EXTRACTED DATA Start Marker
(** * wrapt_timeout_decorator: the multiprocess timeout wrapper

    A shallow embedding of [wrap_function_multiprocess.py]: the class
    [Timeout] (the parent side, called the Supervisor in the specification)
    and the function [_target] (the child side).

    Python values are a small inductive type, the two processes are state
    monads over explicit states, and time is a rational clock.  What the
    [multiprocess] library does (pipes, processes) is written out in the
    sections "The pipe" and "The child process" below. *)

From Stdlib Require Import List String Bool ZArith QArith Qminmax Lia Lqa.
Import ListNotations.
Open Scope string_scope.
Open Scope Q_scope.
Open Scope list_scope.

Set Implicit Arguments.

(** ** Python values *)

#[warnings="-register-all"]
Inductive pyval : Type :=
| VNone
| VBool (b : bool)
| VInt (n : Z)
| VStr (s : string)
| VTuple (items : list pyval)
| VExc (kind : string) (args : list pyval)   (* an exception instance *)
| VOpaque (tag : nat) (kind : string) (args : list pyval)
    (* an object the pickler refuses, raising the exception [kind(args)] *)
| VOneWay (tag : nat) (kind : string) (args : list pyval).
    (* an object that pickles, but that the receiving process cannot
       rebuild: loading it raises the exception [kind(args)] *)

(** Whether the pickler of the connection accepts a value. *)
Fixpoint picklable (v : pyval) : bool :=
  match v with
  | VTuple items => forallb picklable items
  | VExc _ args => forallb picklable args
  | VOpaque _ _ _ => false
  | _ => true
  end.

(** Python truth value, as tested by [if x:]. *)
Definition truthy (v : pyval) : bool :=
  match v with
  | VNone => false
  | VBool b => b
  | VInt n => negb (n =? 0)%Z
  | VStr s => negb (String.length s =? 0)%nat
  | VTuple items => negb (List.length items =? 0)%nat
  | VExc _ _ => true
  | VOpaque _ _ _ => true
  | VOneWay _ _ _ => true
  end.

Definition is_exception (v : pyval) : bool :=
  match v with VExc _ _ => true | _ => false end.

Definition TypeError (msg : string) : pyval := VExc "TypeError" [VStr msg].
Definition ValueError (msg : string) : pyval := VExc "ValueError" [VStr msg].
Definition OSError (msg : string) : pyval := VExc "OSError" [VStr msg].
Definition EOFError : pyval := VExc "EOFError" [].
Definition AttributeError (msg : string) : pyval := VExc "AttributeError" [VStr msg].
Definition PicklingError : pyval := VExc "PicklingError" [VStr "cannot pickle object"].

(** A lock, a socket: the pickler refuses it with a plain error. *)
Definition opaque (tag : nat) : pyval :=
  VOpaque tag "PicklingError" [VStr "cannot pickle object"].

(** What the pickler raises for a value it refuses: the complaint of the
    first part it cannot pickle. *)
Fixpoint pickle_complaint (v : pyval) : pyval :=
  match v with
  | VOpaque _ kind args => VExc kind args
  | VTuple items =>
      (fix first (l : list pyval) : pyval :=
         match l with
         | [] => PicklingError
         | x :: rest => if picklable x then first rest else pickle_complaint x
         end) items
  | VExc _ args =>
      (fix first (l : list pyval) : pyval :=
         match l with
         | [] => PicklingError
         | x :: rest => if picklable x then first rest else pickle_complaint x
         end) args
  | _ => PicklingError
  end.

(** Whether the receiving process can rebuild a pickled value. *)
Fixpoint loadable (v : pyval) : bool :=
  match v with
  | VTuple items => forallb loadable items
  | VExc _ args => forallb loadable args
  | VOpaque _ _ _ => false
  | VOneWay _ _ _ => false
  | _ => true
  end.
EXTRACTED DATA End Marker
EXTRACTED DATA Start Marker
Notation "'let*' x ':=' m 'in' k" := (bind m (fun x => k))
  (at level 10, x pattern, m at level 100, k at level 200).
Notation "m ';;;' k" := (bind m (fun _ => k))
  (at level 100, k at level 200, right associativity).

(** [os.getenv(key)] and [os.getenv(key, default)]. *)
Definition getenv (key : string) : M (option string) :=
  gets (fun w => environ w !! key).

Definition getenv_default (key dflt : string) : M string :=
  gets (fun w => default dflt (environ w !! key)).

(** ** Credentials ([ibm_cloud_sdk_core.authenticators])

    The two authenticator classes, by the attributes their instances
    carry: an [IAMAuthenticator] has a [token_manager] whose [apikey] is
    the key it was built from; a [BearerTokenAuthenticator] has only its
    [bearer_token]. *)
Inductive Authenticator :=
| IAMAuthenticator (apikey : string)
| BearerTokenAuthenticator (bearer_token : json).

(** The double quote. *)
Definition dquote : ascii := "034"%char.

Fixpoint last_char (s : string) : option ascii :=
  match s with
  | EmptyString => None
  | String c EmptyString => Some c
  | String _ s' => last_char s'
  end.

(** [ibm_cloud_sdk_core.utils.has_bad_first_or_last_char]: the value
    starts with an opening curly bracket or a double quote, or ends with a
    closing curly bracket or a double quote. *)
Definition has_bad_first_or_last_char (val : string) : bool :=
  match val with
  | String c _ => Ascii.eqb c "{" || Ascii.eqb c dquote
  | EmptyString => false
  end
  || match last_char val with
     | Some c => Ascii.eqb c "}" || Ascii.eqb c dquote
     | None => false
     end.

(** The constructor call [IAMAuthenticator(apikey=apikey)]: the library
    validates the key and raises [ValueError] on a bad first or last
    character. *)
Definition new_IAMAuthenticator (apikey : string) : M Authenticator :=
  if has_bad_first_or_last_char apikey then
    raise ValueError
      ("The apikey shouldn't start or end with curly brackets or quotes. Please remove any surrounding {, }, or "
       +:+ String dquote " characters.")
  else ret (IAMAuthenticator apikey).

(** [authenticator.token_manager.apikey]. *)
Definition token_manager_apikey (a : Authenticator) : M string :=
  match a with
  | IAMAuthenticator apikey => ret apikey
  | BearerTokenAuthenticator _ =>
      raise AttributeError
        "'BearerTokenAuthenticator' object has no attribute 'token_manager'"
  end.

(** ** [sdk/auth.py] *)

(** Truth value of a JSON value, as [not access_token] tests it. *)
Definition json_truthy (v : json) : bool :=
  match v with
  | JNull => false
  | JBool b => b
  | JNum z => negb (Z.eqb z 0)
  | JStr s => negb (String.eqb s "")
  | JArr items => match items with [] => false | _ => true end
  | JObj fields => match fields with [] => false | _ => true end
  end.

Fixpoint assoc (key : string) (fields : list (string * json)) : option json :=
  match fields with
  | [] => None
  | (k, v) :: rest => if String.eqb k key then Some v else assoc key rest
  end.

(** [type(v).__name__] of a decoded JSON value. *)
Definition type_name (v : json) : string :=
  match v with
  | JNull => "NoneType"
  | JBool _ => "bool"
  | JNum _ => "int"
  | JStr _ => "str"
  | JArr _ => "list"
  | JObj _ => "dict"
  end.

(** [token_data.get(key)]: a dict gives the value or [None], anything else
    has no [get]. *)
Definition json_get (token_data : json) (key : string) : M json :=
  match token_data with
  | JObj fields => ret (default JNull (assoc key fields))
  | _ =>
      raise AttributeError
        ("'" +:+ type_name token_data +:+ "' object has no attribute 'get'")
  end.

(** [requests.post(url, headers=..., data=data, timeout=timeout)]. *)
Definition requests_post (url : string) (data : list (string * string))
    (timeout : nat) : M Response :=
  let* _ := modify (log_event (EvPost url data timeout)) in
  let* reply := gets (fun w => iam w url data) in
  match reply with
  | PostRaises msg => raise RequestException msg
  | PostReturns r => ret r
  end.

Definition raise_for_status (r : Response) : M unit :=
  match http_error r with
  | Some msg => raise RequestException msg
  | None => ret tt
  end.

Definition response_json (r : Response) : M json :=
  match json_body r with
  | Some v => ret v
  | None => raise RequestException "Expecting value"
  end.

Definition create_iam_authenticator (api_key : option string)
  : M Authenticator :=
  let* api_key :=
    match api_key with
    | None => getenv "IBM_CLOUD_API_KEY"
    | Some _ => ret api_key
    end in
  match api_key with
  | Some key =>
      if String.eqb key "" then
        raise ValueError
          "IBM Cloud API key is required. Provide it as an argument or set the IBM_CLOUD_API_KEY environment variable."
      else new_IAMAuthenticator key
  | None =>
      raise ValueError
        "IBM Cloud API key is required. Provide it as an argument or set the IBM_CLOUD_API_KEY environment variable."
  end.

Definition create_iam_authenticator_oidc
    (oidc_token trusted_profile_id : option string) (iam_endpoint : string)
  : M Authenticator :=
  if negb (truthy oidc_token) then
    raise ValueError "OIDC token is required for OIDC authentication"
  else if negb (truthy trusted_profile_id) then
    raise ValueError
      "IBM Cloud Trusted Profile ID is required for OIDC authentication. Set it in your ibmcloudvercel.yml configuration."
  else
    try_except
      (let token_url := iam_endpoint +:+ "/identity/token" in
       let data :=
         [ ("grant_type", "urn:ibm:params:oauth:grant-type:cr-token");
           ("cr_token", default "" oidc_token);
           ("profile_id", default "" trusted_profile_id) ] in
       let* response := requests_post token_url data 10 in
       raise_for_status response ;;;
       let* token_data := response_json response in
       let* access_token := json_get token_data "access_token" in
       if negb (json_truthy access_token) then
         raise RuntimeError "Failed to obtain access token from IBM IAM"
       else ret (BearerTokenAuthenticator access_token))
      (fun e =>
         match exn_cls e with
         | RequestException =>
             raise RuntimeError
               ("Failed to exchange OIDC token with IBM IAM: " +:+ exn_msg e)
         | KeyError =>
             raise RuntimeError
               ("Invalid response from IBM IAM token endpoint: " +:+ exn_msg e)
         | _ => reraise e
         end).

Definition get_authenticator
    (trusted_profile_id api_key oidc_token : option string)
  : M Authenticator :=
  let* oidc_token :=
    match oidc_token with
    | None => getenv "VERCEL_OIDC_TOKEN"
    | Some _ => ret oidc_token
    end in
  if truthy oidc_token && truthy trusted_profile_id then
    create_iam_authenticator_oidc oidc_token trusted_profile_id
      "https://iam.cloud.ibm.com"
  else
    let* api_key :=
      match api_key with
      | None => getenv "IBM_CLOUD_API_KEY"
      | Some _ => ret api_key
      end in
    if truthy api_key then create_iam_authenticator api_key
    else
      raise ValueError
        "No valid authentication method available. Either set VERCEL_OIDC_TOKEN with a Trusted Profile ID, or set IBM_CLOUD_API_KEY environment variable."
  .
EXTRACTED DATA End Marker
Return only the lines between the one holding "(** * wrapt_timeout_decorator: the" and the one holding "Python values are", inclusive, exactly as they appear above.

• _RESPONSE FOR THIS EXERCISE_:
(** * wrapt_timeout_decorator: the multiprocess timeout wrapper

    A shallow embedding of [wrap_function_multiprocess.py]: the class
    [Timeout] (the parent side, called the Supervisor in the specification)
    and the function [_target] (the child side).

    Python values are a small inductive type, the two processes are state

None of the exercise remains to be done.